Supplied material ->
--- START ---
(* ===== verification/Sessions.v ===== *)
(** * Sessions: signing out and in with handlers in flight

    src/unnamed/part_001 shows the pages to a user and the forms to nobody:
    when the user signs out the page is unmounted, and the next user of the
    browser signs in to an application that is the same JavaScript program,
    with the course the previous user had selected ([selectedCourseId] is
    state of [AppContent], which stays mounted) and with the handlers of the
    previous user still in flight.  A handler is a closure of the render
    that created it: the [user] it names in its requests
    (src/src/pages/CourseDetail.tsx, [user.id]) is the user of that render,
    whoever is signed in when the request is sent.

    Which session a request is sent with is decided inside supabase-js, not
    in the sources.  It is modelled from the documented behaviour of the
    client: every request carries the token of the session the client holds
    when the request is sent, and none when it holds no session.

    A shared browser ([Shared]) holds the selection, the page that is
    mounted with its handlers, as a system of [Race], and the handlers left
    behind, each with the user and the course of the render that created it
    ([Orphan]).  The user signed in is the session of the world.  The list
    of courses is not a page here: its load is a read, and [AppFlow] has it.

    The theorems are about every run, under any faults: the store keeps
    the rows of accounts that did not sign in ([shared_isolated]); the page
    mounted holds data of the user signed in ([shared_pages_typed]) and is
    refused nothing ([mounted_accepted]); a write left behind is decided by
    the session it is sent with ([left_behind_decided]), and one that the
    sign-out has overtaken is lost ([left_behind_refused]); so the only
    refusals a browser ever logs are those of handlers left behind
    ([refusals_left_behind]), which all end ([left_behind_end]).  They rest
    on one invariant, [shared_held], which extends [holds] of [Faults] to
    the handlers left behind.  The page that is mounted steps as a system
    of [Race] does ([mounted_moves]), which is what [Replay] builds on. *)

From stdpp Require Import base tactics option list strings.
From S2P Require Import Prelude JsNumber Schema Policy Client CourseDetail.
From S2P Require Import Completion Session Race Recovery Lifecycle Faults AppFlow.
From S2P Require Import App Network Postgres.
Set Warnings "-clear-no-such-hyp".
Lemma structural_rename_scratch (d : database) (tb : table) :
  (structural (Alter_table_rename "ssh_connections_new" "ssh_connections")
              (original_gone d tb) = inr (scratch_renamed d tb))
  \/ exists e,
       structural (Alter_table_rename "ssh_connections_new" "ssh_connections")
                  (original_gone d tb) = inl e.
Proof.
  cbn [structural]. unfold alter_table_rename.
  rewrite tables_original_gone, lookup_insert_eq.
  rewrite lookup_insert_ne by (intros H; discriminate H).
  rewrite lookup_delete_eq.
  rewrite (bool_decide_eq_false_2 (is_Some None)) by (intros [? ?]; discriminate).
  cbn [orb].
  case_bool_decide as Hix; [right; unfold err; eauto|]. left.
  unfold scratch_renamed, renamed_indexes. f_equal. f_equal.
  rewrite delete_insert_eq, delete_delete, delete_delete_eq, insert_delete_eq.
  reflexivity.
Qed.

Lemma old_in_scratch_renamed (d : database) (tb : table) :
  tables (scratch_renamed d tb) !! "ssh_connections" = Some (rebuilt tb).
Proof. unfold scratch_renamed. cbn [tables]. apply lookup_insert_eq. Qed.

Lemma structural_recreate_index (d : database) (tb : table) :
  declarable tb ->
  (structural create_index (scratch_renamed d tb) = inr (index_recreated d tb))
  \/ exists e, structural create_index (scratch_renamed d tb) = inl e.
Proof.
  intros (_ & _ & Hkey). cbn [structural create_index].
  unfold create_index_if_not_exists, index_recreated.
  rewrite old_in_scratch_renamed.
  change (indexes (scratch_renamed d tb)) with (renamed_indexes d).
  case_bool_decide as Hix; [left; reflexivity|].
  case_bool_decide as Htb; [right; unfold err; eauto|].
  unfold has_name. rewrite bool_decide_eq_true_2; [left; reflexivity|].
  unfold column_names, rebuilt. cbn [columns]. rewrite names_rebuilt. exact Hkey.
Qed.
Lemma from_variant_criticals (dict : VarDict) :
  criticals (passim_item_from_variant dict) = ill_typed_entries dict.
Proof.
  induction dict as [|entry dict IH] using rev_ind; [reflexivity|].
  rewrite from_variant_snoc. unfold bind at 1. cbn [criticals].
  rewrite IH, from_variant_entry_criticals.
  unfold ill_typed_entries. rewrite filter_app, length_app. cbn [filter].
  destruct (entry_well_typed entry); reflexivity.
Qed.

Lemma ill_typed_entries_zero (dict : VarDict) :
  ill_typed_entries dict = 0%nat <-> well_typed dict = true.
Proof.
  unfold ill_typed_entries, well_typed.
  induction dict as [|entry dict IH]; cbn [filter forallb]; [tauto|].
  destruct (entry_well_typed entry); cbn [negb andb List.length].
  - exact IH.
  - split; discriminate.
Qed.


Lemma lookup_value_in (dict : VarDict) (key : string) (v : GVariant) :
  g_variant_lookup_value dict key = Some v -> In (key, v) dict.
Proof.
  induction dict as [|[k0 v0] dict IH]; cbn; [discriminate|].
  destruct (String.eqb_spec k0 key) as [->|_].
  - intros [= ->]. now left.
  - intros H. right. now apply IH.
Qed.

Lemma lookup_value_nodup (dict : VarDict) (key : string) (v : GVariant) :
  NoDup (map fst dict) ->
  In (key, v) dict -> g_variant_lookup_value dict key = Some v.
Proof.
  induction dict as [|[k0 v0] dict IH]; cbn; [tauto|].
  intros Hnd. inversion Hnd as [|? ? Hnotin Hrest]; subst.
  intros [[= -> ->]|Hin].
  - now rewrite String.eqb_refl.
  - destruct (String.eqb_spec k0 key) as [->|_]; [|now apply IH].
    exfalso. apply Hnotin. change key with (fst (key, v)). now apply in_map.
Qed.

Lemma last_value_permutation (d1 d2 : VarDict) (key : string) :
  Permutation d1 d2 -> NoDup (map fst d1) ->
  last_value d1 key = last_value d2 key.
Proof.
  intros Hperm Hnd1.
  assert (Hnd2 : NoDup (map fst d2)).
  { eapply Permutation_NoDup; [|exact Hnd1]. now apply Permutation_map. }
  assert (R1 : NoDup (map fst (rev d1))) by (rewrite map_rev; now apply NoDup_rev).
  assert (R2 : NoDup (map fst (rev d2))) by (rewrite map_rev; now apply NoDup_rev).
  unfold last_value.
  destruct (g_variant_lookup_value (rev d1) key) as [v|] eqn:E1.
  - symmetry. apply lookup_value_nodup; [exact R2|].
    apply lookup_value_in in E1.
    apply (proj2 (in_rev d1 (key, v))) in E1.
    apply (proj1 (in_rev d2 (key, v))).
    eapply Permutation_in; eassumption.
  - destruct (g_variant_lookup_value (rev d2) key) as [v|] eqn:E2; [|reflexivity].
    apply lookup_value_in in E2.
    apply (proj2 (in_rev d2 (key, v))) in E2.
    apply (Permutation_in _ (Permutation_sym Hperm)) in E2.
    apply (proj1 (in_rev d1 (key, v))) in E2.
    rewrite (lookup_value_nodup (rev d1) key v R1 E2) in E1. discriminate.
Qed.

Lemma ill_typed_entries_permutation (d1 d2 : VarDict) :
  Permutation d1 d2 -> ill_typed_entries d1 = ill_typed_entries d2.
Proof.
  unfold ill_typed_entries.
  induction 1 as [|e l l' _ IH|e e' l|l l' l'' _ IH1 _ IH2]; cbn [filter].
  - reflexivity.
  - destruct (entry_well_typed e); cbn; congruence.
  - destruct (entry_well_typed e), (entry_well_typed e'); reflexivity.
  - congruence.
Qed.

(** X15. The order of the entries does not matter when no key occurs
    twice: the entries of such a dictionary taken in any other order decode
    to the same item, with the same number of criticals. *)
Theorem X15_from_variant_order (d1 d2 : VarDict) :
  Permutation d1 d2 -> NoDup (map fst d1) ->
  passim_item_from_variant d1 = passim_item_from_variant d2.
Proof.
  intros Hperm Hnd.
  assert (Hres : result (passim_item_from_variant d1)
                 = result (passim_item_from_variant d2)).
  { rewrite !from_variant_fields. unfold string_at, uint32_at.
    now rewrite !(last_value_permutation d1 d2 _ Hperm Hnd). }
  assert (Hcrit : criticals (passim_item_from_variant d1)
                  = criticals (passim_item_from_variant d2)).
  { rewrite !from_variant_criticals. now apply ill_typed_entries_permutation. }
  destruct (passim_item_from_variant d1), (passim_item_from_variant d2).
  cbn in Hres, Hcrit. congruence.
Qed.

Lemma X15_witness :
  passim_item_from_variant hash_then_age = passim_item_from_variant age_then_hash.
Proof.
  apply (X15_from_variant_order hash_then_age age_then_hash).
  - apply perm_swap.
  - repeat constructor; cbn; intuition discriminate.
Defined.

(** X16. Decoding then encoding normalises a dictionary: when the last
    "filename" and "hash" entries hold valid UTF-8 strings, the item
    decoded from it is encoded, without a critical, as the five entries in
    their fixed order, each holding the last value given for its key or
    the default; repeated and unknown keys are gone. *)
Theorem X16_decode_then_encode (dict : VarDict) (b h : string) :
  last_value dict "filename" = Some (GV_string b) ->
  last_value dict "hash" = Some (GV_string h) ->
  g_utf8_validate b = true -> g_utf8_validate h = true ->
  passim_item_to_variant (result (passim_item_from_variant dict))
  = Trace [("filename", GV_string b);
           ("hash", GV_string h);
           ("max-age", GV_uint32 (uint32_at dict "max-age" 86400));
           ("share-limit", GV_uint32 (uint32_at dict "share-limit" 5));
           ("share-count", GV_uint32 (uint32_at dict "share-count" 0))] 0.
Proof.
  intros Hb Hh Vb Vh.
  rewrite (to_variant_of_valid _ b h); try assumption.
  - now rewrite from_variant_fields.
  - rewrite from_variant_fields. cbn [basename]. unfold string_at. now rewrite Hb.
  - rewrite from_variant_fields. cbn [hash]. unfold string_at. now rewrite Hh.
Qed.

Lemma X16_witness :
  passim_item_to_variant (result (passim_item_from_variant noisy_dict))
  = Trace [("filename", GV_string "a.bin");
           ("hash", GV_string "abc");
           ("max-age", GV_uint32 7200);
           ("share-limit", GV_uint32 5);
           ("share-count", GV_uint32 0)] 0.
Proof.
  apply (X16_decode_then_encode noisy_dict "a.bin" "abc"); reflexivity.
Defined.




Lemma from_variant_filter (dict : VarDict) :
  passim_item_from_variant (filter (fun entry => is_recognized (fst entry)) dict)
  = passim_item_from_variant dict.
Proof.
  induction dict as [|[k v] dict IH] using rev_ind; [reflexivity|].
  rewrite filter_app. cbn [filter fst].
  destruct (is_recognized k) eqn:Hk.
  - now rewrite !from_variant_snoc, IH.
  - rewrite app_nil_r, from_variant_snoc, IH.
    transitivity (priv <- passim_item_from_variant dict ;; ret priv);
      [symmetry; apply bind_ret_r|].
    unfold bind. f_equal; now rewrite from_variant_entry_unknown.
Qed.

(** X18. [passim_item_from_variant] sees only the entries under its five
    keys: dropping every other entry from a dictionary, wherever it stands
    and whatever it holds, changes neither the decoded item nor the
    criticals raised. *)
Theorem X18_from_variant_reads_five_keys (dict : VarDict) :
  passim_item_from_variant (filter (fun entry => is_recognized (fst entry)) dict)
  = passim_item_from_variant dict.
Proof. exact (from_variant_filter dict). Qed.

(** X19. The decoder accepts whatever the encoder produced: for every
    item, also one whose hash or basename was refused by the encoder, the
    dictionary built by [passim_item_to_variant] is well typed and
    [passim_item_from_variant] decodes it without a critical. *)
Theorem X19_decoder_accepts_encoder_output (self : PassimItemPrivate) :
  well_typed (result (passim_item_to_variant self)) = true
  /\ criticals (passim_item_from_variant (result (passim_item_to_variant self)))
     = 0%nat.
Proof.
  assert (Hwt : well_typed (result (passim_item_to_variant self)) = true).
  { destruct self as [h b ma sl sc f ct].
    unfold passim_item_to_variant, g_variant_new_string.
    cbn [hash basename max_age share_limit share_count].
    destruct h as [h|], b as [b|];
      try destruct (g_utf8_validate h); try destruct (g_utf8_validate b);
      reflexivity. }
  split; [exact Hwt|].
  rewrite from_variant_criticals. now apply ill_typed_entries_zero.
Qed.
Definition is_one_of (x : option string) (names : list string) : bool :=
  match x with
  | Some s => existsb (String.eqb s) names
  | None => false
  end.

(** The body of the loop of [extractRoutes] for one file [f], where [rel]
    is [path.relative(appDir, f).split(path.sep)]: the entries pushed on
    [routes]. *)
Definition route_entries (rel : list string) (f : string) : list route :=
  let filename := last_part rel in
  let segments := removelast rel in
  let pathStr := toRoutePath segments in
  (if is_one_of filename ["page.tsx"; "page.jsx"] then
     [{| route_type := "page";
         route_path := if String.eqb pathStr "/" then "/" else pathStr;
         route_file := f |}]
   else [])
  ++ (if is_one_of filename ["route.ts"; "route.js"] then
        [{| route_type := if is_one_of (hd_error segments) ["api"] then "api"
                          else "route";
            route_path := pathStr;
            route_file := f |}]
      else [])
  ++ (if is_one_of filename ["layout.tsx"; "layout.jsx"] then
        [{| route_type := "layout";
            route_path := if String.eqb pathStr "" then "/" else pathStr;
            route_file := f |}]
      else []).

(** *** Notions used to state the properties of the scripts *)

Fixpoint no_slash (s : string) : bool :=
  match s with
  | EmptyString => true
  | String c rest => negb (is_slash c) && no_slash rest
  end.

(** No two slashes stand side by side. *)
Fixpoint no_double_slash (s : string) : bool :=
  match s with
  | EmptyString => true
  | String c rest =>
      match rest with
      | String c' _ => negb (is_slash c && is_slash c')
      | EmptyString => true
      end && no_double_slash rest
  end.

(** A segment that [toRoutePath] keeps as it is: not empty, no route
    group, no slash inside. *)
Definition plain (p : string) : bool :=
  negb (String.eqb p "") && negb (is_group p) && no_slash p.

End Scripts.

(* ===================================================================== *)
(** ** Notions used to state further properties of the chat client *)
(* ===================================================================== *)

Module Observed.
Import JS.

(** The requests a run issued. *)
Fixpoint requests (es : list Chat.effect) : list (string * fetch_init) :=
  match es with
  | [] => []
  | Chat.Fetch url init :: rest => (url, init) :: requests rest
  | _ :: rest => requests rest
  end.

(** What a run wrote with [console.error]. *)
Fixpoint errors (es : list Chat.effect) : list exn :=
  match es with
  | [] => []
  | Chat.ConsoleError _ e :: rest => e :: errors rest
  | _ :: rest => errors rest
  end.

(** The first and the last code unit of a string are no white space. *)
Definition tidy_start (s : string) : bool :=
  match s with
  | EmptyString => true
  | String c _ => negb (is_whitespace c)
  end.

Fixpoint tidy_end (s : string) : bool :=
  match s with
  | EmptyString => true
  | String c EmptyString => negb (is_whitespace c)
  | String _ rest => tidy_end rest
  end.

(** A payload that is an array, a string, a number or a boolean. *)
Definition not_an_object (json : value) : bool :=
  match json with
  | Bool _ => true
  | Num _ => true
  | Str _ => true
  | Arr _ => true
  | _ => false
  end.

(** The ways an operation of the [try] block of [send] throws: the call
    of [fetch], the read of the body of an answer (as text when it is not
    [ok], as JSON when it is), and the reads of the extraction
    ([json.output] on [null]).  [String(assistantText)] is no operation of
    the block: it stands in the updater. *)
Definition try_block_fails (trimmed : string) (fetch : Chat.transport) (e : exn)
    : Prop :=
  fetch "/api/thesys" (Chat.request_init trimmed) = Throw e \/
  exists res,
    fetch "/api/thesys" (Chat.request_init trimmed) = Ok res /\
    ((Chat.ok res = false /\ Chat.res_text res = Throw e) \/
     (Chat.ok res = true /\ Chat.res_json res = Throw e) \/
     (Chat.ok res = true /\
      exists json, Chat.res_json res = Ok json /\ Chat.assistantText json = Throw e)).

End Observed.

(* ===================================================================== *)
(** ** Concrete runs *)
(* ===================================================================== *)

(** Requests, configurations and upstreams on which the properties below
    are exercised. *)
Module Scenario.
Import JS.

Definition endpoint : string := "https://api.thesys.ai/v1/generate".

Definition env_with (key : string) : Relay.environment :=
  {| Relay.THESYS_API_KEY := Some key; Relay.THESYS_API_URL := Some endpoint |}.

Definition prompt (p : string) : value := Obj [("prompt", Str p)].

Definition post (b : value) : Relay.request :=
  {| Relay.method := "POST"; Relay.body := b |}.

Definition get_request : Relay.request :=
  {| Relay.method := "GET"; Relay.body := Undefined |}.

(** An upstream that cannot be reached: the call of [fetch] throws. *)
Definition unreachable : Relay.transport :=
  fun _ _ => Throw (TypeError "fetch failed").

(** An upstream that answers every call with the same response. *)
Definition answering (up : Relay.upstream_response) : Relay.transport :=
  fun _ _ => Ok up.

(** A response that carries a JSON document. *)
Definition json_answer (code : Z) (doc : value) : Relay.upstream_response :=
  {| Relay.up_status := code;
     Relay.up_content_type := Some "application/json";
     Relay.up_json := Ok doc;
     Relay.up_text :=
       Ok (match stringify doc with Some s => s | None => EmptyString end) |}.

(** A response that carries text which is no JSON document. *)
Definition text_answer (code : Z) (ctype text : string) : Relay.upstream_response :=
  {| Relay.up_status := code;
     Relay.up_content_type := Some ctype;
     Relay.up_json := Throw (SyntaxError "Unexpected token in JSON");
     Relay.up_text := Ok text |}.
--- END ---
What is being asked -> I'd like the lines above from the one with "try destruct (g_utf8_validate h);" up to and including the one with "Fixpoint no_double_slash (s" copied exactly, with no other lines.

Your solution ->
      try destruct (g_utf8_validate h); try destruct (g_utf8_validate b);
      reflexivity. }
  split; [exact Hwt|].
  rewrite from_variant_criticals. now apply ill_typed_entries_zero.
Qed.
Definition is_one_of (x : option string) (names : list string) : bool :=
  match x with
  | Some s => existsb (String.eqb s) names
  | None => false
  end.

(** The body of the loop of [extractRoutes] for one file [f], where [rel]
    is [path.relative(appDir, f).split(path.sep)]: the entries pushed on
    [routes]. *)
Definition route_entries (rel : list string) (f : string) : list route :=
  let filename := last_part rel in
  let segments := removelast rel in
  let pathStr := toRoutePath segments in
  (if is_one_of filename ["page.tsx"; "page.jsx"] then
     [{| route_type := "page";
         route_path := if String.eqb pathStr "/" then "/" else pathStr;
         route_file := f |}]
   else [])
  ++ (if is_one_of filename ["route.ts"; "route.js"] then
        [{| route_type := if is_one_of (hd_error segments) ["api"] then "api"
                          else "route";
            route_path := pathStr;
            route_file := f |}]
      else [])
  ++ (if is_one_of filename ["layout.tsx"; "layout.jsx"] then
        [{| route_type := "layout";
            route_path := if String.eqb pathStr "" then "/" else pathStr;
            route_file := f |}]
      else []).

(** *** Notions used to state the properties of the scripts *)

Fixpoint no_slash (s : string) : bool :=
  match s with
  | EmptyString => true
  | String c rest => negb (is_slash c) && no_slash rest
  end.

(** No two slashes stand side by side. *)
Fixpoint no_double_slash (s : string) : bool :=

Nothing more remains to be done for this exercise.